[Saved entries]
========

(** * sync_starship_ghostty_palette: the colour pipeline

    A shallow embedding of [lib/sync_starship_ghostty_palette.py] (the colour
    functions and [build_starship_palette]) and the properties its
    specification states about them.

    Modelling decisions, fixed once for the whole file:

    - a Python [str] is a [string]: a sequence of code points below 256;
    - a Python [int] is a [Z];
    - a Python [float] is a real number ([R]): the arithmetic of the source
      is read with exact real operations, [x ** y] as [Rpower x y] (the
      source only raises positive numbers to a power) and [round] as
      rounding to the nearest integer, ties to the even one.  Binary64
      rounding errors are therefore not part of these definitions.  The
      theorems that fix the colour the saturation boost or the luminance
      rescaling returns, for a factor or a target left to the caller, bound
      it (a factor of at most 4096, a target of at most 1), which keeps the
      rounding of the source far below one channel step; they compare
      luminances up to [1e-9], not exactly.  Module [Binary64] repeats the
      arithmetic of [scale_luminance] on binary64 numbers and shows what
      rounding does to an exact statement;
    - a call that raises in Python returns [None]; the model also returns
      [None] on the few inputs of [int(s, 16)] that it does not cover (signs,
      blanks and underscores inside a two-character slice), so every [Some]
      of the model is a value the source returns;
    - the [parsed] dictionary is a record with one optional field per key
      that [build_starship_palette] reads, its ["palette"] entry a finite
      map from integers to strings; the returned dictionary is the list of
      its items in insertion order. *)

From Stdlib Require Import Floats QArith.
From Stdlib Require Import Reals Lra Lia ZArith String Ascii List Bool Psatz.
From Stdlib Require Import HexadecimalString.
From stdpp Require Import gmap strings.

========

What needs to be done
Report the lines above that contain "Python".

Solution for this task
    - a Python [str] is a [string]: a sequence of code points below 256;
    - a Python [int] is a [Z];
    - a Python [float] is a real number ([R]): the arithmetic of the source
    - a call that raises in Python returns [None]; the model also returns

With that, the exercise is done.